##### The data

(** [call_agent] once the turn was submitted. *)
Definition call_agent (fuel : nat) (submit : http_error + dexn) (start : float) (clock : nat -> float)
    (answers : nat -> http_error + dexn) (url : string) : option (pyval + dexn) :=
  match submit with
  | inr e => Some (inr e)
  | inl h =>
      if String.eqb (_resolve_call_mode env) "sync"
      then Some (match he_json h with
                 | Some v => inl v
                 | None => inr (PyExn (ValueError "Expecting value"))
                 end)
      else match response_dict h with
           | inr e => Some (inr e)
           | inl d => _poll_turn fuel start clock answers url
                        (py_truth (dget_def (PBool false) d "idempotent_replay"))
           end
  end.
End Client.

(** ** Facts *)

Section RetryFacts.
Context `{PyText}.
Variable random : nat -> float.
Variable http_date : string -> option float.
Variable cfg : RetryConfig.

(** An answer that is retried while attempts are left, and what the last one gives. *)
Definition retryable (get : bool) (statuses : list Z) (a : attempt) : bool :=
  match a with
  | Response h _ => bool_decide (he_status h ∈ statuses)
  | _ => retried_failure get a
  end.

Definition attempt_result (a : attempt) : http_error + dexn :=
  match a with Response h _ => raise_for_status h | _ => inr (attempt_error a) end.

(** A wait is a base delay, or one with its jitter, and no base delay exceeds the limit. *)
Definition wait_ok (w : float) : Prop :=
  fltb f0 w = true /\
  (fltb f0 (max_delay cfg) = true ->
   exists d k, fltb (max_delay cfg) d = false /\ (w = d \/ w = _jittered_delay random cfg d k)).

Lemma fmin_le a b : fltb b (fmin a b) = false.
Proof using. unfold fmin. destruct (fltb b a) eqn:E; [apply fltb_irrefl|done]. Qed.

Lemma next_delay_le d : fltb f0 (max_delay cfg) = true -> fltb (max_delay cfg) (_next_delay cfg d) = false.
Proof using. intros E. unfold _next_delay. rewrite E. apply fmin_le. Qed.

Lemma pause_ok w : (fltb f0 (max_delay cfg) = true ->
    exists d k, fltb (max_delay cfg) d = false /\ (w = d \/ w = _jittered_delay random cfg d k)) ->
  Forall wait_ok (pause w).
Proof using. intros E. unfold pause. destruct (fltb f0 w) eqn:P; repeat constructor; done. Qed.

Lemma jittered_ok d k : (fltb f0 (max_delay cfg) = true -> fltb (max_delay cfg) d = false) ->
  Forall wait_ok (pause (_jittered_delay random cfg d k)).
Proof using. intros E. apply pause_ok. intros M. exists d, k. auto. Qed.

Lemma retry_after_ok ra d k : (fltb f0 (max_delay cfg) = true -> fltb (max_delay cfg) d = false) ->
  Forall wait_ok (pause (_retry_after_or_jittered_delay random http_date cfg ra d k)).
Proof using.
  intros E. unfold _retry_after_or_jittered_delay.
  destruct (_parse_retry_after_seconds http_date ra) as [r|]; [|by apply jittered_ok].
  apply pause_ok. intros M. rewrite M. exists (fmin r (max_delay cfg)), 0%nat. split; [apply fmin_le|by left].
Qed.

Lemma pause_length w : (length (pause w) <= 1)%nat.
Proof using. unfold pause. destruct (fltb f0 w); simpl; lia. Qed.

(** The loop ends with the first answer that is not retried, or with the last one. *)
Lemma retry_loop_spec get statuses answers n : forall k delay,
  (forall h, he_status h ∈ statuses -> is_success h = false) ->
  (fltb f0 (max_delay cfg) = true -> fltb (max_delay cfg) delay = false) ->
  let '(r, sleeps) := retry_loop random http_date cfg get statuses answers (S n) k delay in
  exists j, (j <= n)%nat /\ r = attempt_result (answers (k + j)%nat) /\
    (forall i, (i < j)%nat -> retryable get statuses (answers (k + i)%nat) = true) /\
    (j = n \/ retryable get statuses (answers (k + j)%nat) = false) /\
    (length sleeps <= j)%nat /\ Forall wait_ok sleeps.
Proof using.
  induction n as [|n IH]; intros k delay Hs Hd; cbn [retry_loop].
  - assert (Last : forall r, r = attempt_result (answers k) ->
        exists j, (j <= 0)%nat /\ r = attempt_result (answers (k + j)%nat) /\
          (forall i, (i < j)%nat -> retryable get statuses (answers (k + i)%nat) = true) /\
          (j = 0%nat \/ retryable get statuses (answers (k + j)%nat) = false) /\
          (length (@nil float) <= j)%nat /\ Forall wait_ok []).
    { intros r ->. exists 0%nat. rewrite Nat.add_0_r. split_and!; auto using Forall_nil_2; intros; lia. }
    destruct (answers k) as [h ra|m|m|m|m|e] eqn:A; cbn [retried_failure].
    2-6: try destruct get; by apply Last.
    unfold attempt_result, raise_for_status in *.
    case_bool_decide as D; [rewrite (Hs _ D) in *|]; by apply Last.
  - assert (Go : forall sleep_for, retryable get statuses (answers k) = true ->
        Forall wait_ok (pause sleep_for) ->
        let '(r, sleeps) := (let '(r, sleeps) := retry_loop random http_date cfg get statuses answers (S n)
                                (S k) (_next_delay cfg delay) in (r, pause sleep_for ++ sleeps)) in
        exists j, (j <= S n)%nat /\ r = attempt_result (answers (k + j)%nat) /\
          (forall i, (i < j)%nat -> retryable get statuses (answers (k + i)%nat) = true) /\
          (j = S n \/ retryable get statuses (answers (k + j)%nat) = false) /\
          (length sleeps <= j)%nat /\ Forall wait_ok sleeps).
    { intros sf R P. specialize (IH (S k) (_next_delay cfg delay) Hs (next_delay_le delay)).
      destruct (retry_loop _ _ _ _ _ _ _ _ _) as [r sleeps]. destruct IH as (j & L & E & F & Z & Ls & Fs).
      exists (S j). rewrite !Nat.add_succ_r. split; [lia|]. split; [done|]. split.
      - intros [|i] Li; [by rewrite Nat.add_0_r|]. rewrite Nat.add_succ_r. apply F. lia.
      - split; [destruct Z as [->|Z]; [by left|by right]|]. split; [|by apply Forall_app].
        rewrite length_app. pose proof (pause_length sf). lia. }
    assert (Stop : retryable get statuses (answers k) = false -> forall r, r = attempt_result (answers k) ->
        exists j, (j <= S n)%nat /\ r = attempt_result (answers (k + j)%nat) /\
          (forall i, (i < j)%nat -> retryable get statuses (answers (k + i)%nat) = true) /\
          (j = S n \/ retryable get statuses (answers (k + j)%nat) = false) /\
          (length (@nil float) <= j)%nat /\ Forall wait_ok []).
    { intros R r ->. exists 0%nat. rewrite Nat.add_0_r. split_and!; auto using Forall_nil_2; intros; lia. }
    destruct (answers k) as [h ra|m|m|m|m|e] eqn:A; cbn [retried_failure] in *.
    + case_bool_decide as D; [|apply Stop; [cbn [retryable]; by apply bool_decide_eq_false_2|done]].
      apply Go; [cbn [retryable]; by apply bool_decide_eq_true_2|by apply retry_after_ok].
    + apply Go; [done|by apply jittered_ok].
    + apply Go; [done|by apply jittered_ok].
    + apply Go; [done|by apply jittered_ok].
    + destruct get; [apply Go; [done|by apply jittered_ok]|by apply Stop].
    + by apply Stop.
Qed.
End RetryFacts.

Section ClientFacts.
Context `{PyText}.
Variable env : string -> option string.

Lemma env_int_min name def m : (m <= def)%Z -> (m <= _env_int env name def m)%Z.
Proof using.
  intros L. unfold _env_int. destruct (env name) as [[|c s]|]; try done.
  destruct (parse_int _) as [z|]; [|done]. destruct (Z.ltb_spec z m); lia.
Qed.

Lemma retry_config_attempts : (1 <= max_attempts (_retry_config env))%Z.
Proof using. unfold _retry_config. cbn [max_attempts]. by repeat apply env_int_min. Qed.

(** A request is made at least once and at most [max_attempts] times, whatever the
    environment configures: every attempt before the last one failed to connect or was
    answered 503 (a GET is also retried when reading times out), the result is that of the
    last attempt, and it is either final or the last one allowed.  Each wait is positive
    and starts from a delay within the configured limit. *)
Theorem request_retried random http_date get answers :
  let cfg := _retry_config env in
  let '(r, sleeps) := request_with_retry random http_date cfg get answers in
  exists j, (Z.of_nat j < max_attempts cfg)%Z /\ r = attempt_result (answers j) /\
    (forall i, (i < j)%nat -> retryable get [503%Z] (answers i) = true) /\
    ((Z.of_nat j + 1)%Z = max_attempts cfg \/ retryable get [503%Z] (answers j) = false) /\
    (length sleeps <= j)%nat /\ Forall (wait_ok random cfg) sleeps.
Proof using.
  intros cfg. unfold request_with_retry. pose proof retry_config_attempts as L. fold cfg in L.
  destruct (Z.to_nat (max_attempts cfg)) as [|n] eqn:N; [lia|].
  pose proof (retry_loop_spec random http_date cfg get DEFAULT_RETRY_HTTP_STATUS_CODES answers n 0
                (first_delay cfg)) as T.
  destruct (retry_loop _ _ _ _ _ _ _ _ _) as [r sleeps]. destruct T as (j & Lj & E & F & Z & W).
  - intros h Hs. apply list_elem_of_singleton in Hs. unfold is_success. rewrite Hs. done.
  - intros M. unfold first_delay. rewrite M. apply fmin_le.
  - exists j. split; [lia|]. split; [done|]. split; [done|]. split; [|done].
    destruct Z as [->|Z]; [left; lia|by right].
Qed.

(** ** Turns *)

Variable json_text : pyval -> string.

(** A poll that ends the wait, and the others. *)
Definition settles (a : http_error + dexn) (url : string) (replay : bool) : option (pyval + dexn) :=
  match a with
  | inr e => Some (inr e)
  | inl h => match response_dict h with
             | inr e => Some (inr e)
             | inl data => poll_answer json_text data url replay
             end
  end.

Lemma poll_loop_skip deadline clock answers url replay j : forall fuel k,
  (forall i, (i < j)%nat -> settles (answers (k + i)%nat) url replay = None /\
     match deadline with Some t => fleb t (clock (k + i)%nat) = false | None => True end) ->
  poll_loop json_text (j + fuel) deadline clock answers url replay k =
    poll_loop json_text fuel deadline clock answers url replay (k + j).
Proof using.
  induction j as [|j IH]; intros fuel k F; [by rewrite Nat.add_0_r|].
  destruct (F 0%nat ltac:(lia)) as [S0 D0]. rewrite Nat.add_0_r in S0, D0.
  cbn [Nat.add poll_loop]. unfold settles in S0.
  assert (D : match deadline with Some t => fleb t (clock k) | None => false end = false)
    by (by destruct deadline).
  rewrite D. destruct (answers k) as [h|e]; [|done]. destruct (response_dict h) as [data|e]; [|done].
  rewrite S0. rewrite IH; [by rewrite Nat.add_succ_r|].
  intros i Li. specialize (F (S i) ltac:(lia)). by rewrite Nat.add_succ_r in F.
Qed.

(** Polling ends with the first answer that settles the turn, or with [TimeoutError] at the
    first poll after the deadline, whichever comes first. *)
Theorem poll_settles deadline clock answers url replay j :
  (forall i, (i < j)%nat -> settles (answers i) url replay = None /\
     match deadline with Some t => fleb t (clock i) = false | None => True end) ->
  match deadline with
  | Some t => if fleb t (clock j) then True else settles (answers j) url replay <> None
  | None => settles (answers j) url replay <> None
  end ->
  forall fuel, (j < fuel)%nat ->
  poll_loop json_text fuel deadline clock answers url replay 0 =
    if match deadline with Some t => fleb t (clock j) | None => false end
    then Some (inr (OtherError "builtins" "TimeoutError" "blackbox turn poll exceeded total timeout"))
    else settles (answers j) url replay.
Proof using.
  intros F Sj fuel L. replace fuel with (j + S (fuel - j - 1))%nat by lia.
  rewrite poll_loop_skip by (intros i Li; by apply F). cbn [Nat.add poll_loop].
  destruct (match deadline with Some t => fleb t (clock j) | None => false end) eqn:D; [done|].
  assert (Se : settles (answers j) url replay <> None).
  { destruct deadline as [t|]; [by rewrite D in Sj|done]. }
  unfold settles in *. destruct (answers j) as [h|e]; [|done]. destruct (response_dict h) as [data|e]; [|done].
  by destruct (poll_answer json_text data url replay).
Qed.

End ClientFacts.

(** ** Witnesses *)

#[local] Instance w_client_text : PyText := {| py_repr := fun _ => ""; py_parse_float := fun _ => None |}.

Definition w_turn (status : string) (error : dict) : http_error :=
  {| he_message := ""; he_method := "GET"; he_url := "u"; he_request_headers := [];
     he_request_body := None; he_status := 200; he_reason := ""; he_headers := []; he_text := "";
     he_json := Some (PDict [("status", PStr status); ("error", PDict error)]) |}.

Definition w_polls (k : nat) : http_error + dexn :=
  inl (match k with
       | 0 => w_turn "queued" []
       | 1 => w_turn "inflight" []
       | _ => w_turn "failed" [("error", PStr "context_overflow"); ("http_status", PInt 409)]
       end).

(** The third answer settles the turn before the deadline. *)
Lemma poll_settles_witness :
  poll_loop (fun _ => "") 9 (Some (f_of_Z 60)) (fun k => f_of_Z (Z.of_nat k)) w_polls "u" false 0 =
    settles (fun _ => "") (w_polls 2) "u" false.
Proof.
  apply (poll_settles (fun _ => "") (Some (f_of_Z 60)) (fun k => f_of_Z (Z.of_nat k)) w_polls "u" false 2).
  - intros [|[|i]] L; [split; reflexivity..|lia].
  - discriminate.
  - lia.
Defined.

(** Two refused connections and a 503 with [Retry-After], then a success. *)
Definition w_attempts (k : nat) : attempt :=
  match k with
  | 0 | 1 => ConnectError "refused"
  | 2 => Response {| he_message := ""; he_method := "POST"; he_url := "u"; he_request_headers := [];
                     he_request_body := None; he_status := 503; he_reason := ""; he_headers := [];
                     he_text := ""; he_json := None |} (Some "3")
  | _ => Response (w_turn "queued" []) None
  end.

##########
##### The data

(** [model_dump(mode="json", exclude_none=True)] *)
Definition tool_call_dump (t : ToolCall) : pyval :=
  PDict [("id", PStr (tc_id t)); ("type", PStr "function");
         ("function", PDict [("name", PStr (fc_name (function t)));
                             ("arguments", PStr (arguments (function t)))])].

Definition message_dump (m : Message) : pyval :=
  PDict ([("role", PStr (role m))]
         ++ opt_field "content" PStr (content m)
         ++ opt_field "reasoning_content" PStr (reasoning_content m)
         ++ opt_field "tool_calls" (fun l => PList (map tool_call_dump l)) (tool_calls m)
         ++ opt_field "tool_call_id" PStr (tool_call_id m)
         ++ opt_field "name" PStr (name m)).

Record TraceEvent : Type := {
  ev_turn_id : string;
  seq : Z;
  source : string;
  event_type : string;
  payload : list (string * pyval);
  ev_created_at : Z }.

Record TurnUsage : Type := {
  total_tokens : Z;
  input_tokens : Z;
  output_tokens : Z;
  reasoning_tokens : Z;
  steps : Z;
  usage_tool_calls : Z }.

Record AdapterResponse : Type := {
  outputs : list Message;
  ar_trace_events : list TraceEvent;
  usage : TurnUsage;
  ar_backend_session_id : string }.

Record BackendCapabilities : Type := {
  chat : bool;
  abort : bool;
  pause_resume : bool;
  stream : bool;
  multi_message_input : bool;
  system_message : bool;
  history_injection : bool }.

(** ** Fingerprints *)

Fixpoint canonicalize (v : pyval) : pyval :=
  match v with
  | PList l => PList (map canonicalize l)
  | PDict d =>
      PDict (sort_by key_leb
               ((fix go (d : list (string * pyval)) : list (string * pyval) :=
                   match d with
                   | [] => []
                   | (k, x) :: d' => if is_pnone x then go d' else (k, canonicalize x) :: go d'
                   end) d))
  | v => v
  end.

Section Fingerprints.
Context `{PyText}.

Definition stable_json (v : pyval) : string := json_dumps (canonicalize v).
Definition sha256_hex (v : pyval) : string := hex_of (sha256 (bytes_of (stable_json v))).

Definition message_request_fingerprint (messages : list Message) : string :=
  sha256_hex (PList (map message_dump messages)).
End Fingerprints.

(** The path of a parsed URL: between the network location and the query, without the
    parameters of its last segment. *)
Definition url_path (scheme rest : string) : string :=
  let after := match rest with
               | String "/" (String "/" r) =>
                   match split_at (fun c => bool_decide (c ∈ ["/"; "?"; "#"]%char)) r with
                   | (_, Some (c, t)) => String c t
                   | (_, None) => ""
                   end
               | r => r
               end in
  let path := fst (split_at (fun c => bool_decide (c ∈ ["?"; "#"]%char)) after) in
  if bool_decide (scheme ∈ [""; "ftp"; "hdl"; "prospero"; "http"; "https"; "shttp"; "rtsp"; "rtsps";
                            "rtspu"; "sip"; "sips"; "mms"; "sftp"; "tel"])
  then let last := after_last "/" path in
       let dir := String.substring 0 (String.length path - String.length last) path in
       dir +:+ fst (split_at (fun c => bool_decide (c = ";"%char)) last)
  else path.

##########

### Task description
The lines to extract from the data above begin with the line containing "data => poll_answer json_text data url replay" and end with the line containing "induction j as". Extract them exactly, including both.

### Answer section
             | inl data => poll_answer json_text data url replay
             end
  end.

Lemma poll_loop_skip deadline clock answers url replay j : forall fuel k,
  (forall i, (i < j)%nat -> settles (answers (k + i)%nat) url replay = None /\
     match deadline with Some t => fleb t (clock (k + i)%nat) = false | None => True end) ->
  poll_loop json_text (j + fuel) deadline clock answers url replay k =
    poll_loop json_text fuel deadline clock answers url replay (k + j).
Proof using.
  induction j as [|j IH]; intros fuel k F; [by rewrite Nat.add_0_r|].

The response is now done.